Nora rushed up the stairs to where Violet had sat down suddenly as though fallen. She took Violet’s arm to help her rise, but Violet only grasped the hand she offered and squeezed it, as though it were Nora who needed comforting. Nora sat beside her on the stair. “I’ve been so wrong,” Violet said, “so stupid and wrong. And now see what’s come of it.”
“No,” Nora said. “What do you mean?”
“I didn’t see,” Violet said. “I thought… Listen now, Nora. I want to go to the City. I want to see Timmie and Alex, and have a long visit, and see the baby. Will you come?”
“Of course,” Nora said. “But…”
“All right. And Nora. Your young man.”
“What young man?” She looked away.
“Henry. Harvey. You mightn’t think I know, but I do. I think—I think you and he should—should do what you like. If ever anything I said made you think I didn’t want you to, well, it’s not so. You must do exactly as you like. Marry him, and move away…”
“But I don’t want to move away.”
“Poor Auberon, I suppose it’s too late—he’s missed his war now, and…”
“Mother,” Nora said, “what are you talking about?”
She was silent a time. Then: “It’s my own fault,” she said. “I didn’t think.
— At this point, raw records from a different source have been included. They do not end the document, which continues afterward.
(** What the access permission bits of a descriptor allow; instructions may be
    fetched from what may be read. *)
Definition ap_perms (e : CPUARMState) (ap : Z) (is_user : bool) : perms :=
  let ro b := mk_perms b false b in
  let rw b := mk_perms b b b in
  match ap with
  | 0 => match (c1_sys (cp15 e) / 2 ^ 8) mod 4 with 1 => ro (negb is_user) | 2 => ro true | _ => ro false end
  | 1 => rw (negb is_user)
  | 2 => if is_user then ro true else rw true
  | 3 => rw true
  | 5 => ro (negb is_user)
  | 6 => ro true
  | 7 => ro (arm_feature e ARM_FEATURE_V7)
  | _ => ro false
  end.

(** The entries of the two levels of tables. *)
Inductive l1_entry :=
  | L1Fault
  | L1Table (table domain : Z)
  | L1Section (frame size_log domain ap : Z) (xn : bool).
Definition decode_l1 (d : Z) : l1_entry :=
  let domain := (d / 2 ^ 5) mod 16 in
  let ap := 4 * ((d / 2 ^ 15) mod 2) + (d / 2 ^ 10) mod 4 in
  let xn := Z.odd (d / 2 ^ 4) in
  match d mod 4 with
  | 0 => L1Fault
  | 2 => if Z.odd (d / 2 ^ 18) then L1Section (d / 2 ^ 24) 24 0 ap xn else L1Section (d / 2 ^ 20) 20 domain ap xn
  | _ => L1Table (d / 2 ^ 10) domain
  end.

Inductive l2_entry :=
  | L2Fault
  | L2Page (frame size_log ap : Z) (xn : bool).
Definition decode_l2 (d : Z) : l2_entry :=
  let ap := 4 * ((d / 2 ^ 9) mod 2) + (d / 2 ^ 4) mod 4 in
  match d mod 4 with
  | 0 => L2Fault
  | 1 => L2Page (d / 2 ^ 16) 16 ap (Z.odd (d / 2 ^ 15))
  | _ => L2Page (d / 2 ^ 12) 12 ap (Z.odd d)
  end.

(** The address of the first entry: addresses above the first [2^(32-N)] bytes
    are translated by the second table. *)
Definition l1_address (e : CPUARMState) (va : Z) : Z :=
  let n := c2_control (cp15 e) in
  if va <? 2 ^ (32 - n) then c2_base0 (cp15 e) / 2 ^ (14 - n) * 2 ^ (14 - n) + 4 * (va / 2 ^ 20)
  else c2_base1 (cp15 e) / 2 ^ 14 * 2 ^ 14 + 4 * (va / 2 ^ 20).

(** The masks go with the control register. *)
Definition ttbcr_ok (e : CPUARMState) : Prop :=
  0 <= c2_control (cp15 e) < 8 /\ c2_mask (cp15 e) = u32 (- 2 ^ (32 - c2_control (cp15 e))) /\
  c2_base_mask (cp15 e) = u32 (- 2 ^ (14 - c2_control (cp15 e))) /\
  fits 32 (c2_base0 (cp15 e)) /\ fits 32 (c2_base1 (cp15 e)).

(** Access to a domain: 0 and 2 none, 1 by permissions, 3 unchecked. *)
Definition domain_access (e : CPUARMState) (domain : Z) : Z := (c3 (cp15 e) / 2 ^ (2 * domain)) mod 4.
Definition checked (access : Z) : bool := negb ((access =? 0) || (access =? 2)).

(** The status the code reports has the access to the domain where the
    architecture has the number of the domain. *)
Definition status (code access : Z) : translation := inl (code + 16 * access).

(** The end of a walk: a frame of [2^size_log] bytes; [code] is the permission
    fault of its level, [af] its access flag fault. *)
Definition frame_v6 (e : CPUARMState) (va kind : Z) (is_user : bool) (dacr frame size_log ap : Z) (xn : bool)
    (code af : Z) : translation :=
  let pa := frame * 2 ^ size_log + va mod 2 ^ size_log in
  let p := ap_perms e ap is_user in
  let p := mk_perms (can_read p) (can_write p) (can_fetch p && negb xn) in
  if dacr =? 3 then inr (pa, 7, 2 ^ size_log)
  else if xn && (kind =? access_fetch) then status code dacr
  else if Z.odd (c1_sys (cp15 e) / 2 ^ 29) && Z.even ap then status af dacr
  else if permits p kind then inr (pa, prot_flags p, 2 ^ size_log) else status code dacr.
Lemma same_block_wider x y j k : 0 <= j <= k -> x / 2 ^ j = y / 2 ^ j -> x / 2 ^ k = y / 2 ^ k.
Proof.
  intros Hj Hxy. replace (2 ^ k) with (2 ^ j * 2 ^ (k - j)) by (rewrite <- Z.pow_add_r by lia; f_equal; lia).
  rewrite <- !Z.div_div by lia. by rewrite Hxy.
Qed.

Lemma lxor_block x y k : 0 <= k -> (x .^ y) / 2 ^ k = 0 <-> x / 2 ^ k = y / 2 ^ k.
Proof.
  intros Hk. rewrite <- !shiftr_div, Z.shiftr_lxor by done. apply Z.lxor_eq_0_iff.
Qed.

(** The loop ends with the smallest region around both. *)
Lemma widen_spec fuel x k :
  fits 32 x -> 0 <= k <= 32 -> 32 - k <= Z.of_nat fuel ->
  exists k', widen fuel x (block_mask k) = Some (block_mask k') /\ k <= k' <= 32 /\ x / 2 ^ k' = 0.
Proof.
  intros Hx. revert k. induction fuel as [|fuel IH]; intros k Hk Hf; cbn [widen].
  all: rewrite land_block_mask by done; destruct (Z.eqb_spec (x / 2 ^ k * 2 ^ k) 0) as [E0|E0].
  all: try (exists k; split; [done|]; split; [lia|]; apply Z.mul_eq_0 in E0 as [->|E0]; [done|lia]).
  - exfalso. assert (k = 32) as -> by lia. rewrite Z.div_small in E0 by done. done.
  - destruct (Z.eq_dec k 32) as [->|Hne]; [exfalso; by rewrite Z.div_small in E0|].
    rewrite block_mask_shl by lia. destruct (IH (k + 1)) as (k' & Ew & Hk' & Hz); [lia..|].
    exists k'. split; [done|]. split; [lia|done].
Qed.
It’s very hard though, you know, to know a little, or to guess a little, and not want to—to help, or to see that things come out right; it’s hard not to be afraid, not to think some small thing— oh, the smallest—that you might do would spoil it. But that’s not so, is it?”
“I don’t know.”
“It isn’t. You see”—she clasped her pale, thin hands together, and closed her eyes—“it is a Tale. Only it’s longer and stranger than we imagine. Longer and stranger than we can imagine. So what you must do—” she opened her eyes “—what you must do, and what I must do, is forget.”
“Forget what?”
“Forget a Tale is being told. Otherwise—oh, don’t you see, if we didn’t know the little that we do, we’d never interfere, never get things wrong; but we do know, only not enough; and so we guess wrong, and get entangled, and have to be put right in ways—in ways so odd, so—oh, dear, poor August, the smelliest, noisiest garage would have been better, I know it would have been…”
“But what about a special fate, and all that,” Nora said, alarmed at her mother’s distress, “and being Protected, and all?”
“Yes,” Violet said. “Perhaps. But it doesn’t matter, because we can’t understand that, or what it means. So we have to forget.”
“How can we?”
“We can’t.” She stared straight in front of her. “But we can be silent. And we can be clever against our knowledge. And we can—oh, it’s so strange, such a strange way to live—we can keep secrets. Can’t we? Can you?”
“I think. I don’t know.”
“Well, you must learn. So must I. So must we all. Never to tell what you know, or think, because it’s never enough, and it won’t be true anyway for anyone but you, not in the same way; and never hope, or be afraid; and never, never take their side against us, and still, Somehow, I don’t know how, trust them. We must do that from now on.”
“How long?”
Before Violet could answer this, if she could, or would, the door of the library, which they could see through the fat banisters, opened a crack, and a wan face looked out, and withdrew.
“Who’s that?” Violet asked.
“Amy Meadows,” Nora said, and blushed.
“What’s she doing in the library?”
“She came looking for August. She says—” Nora now clasped her hands and shut her eyes “—she says she’s going to have August’s baby. And she wondered where he was.”
The Seed. She thought of Mrs. Flowers: Is it the Tale? Hopeful, astonished, glad. She nearly laughed, giddily. “Well, so do I, she said. So do I. She leaned out between the banisters and said, “Come out, dear. Don’t be afraid.”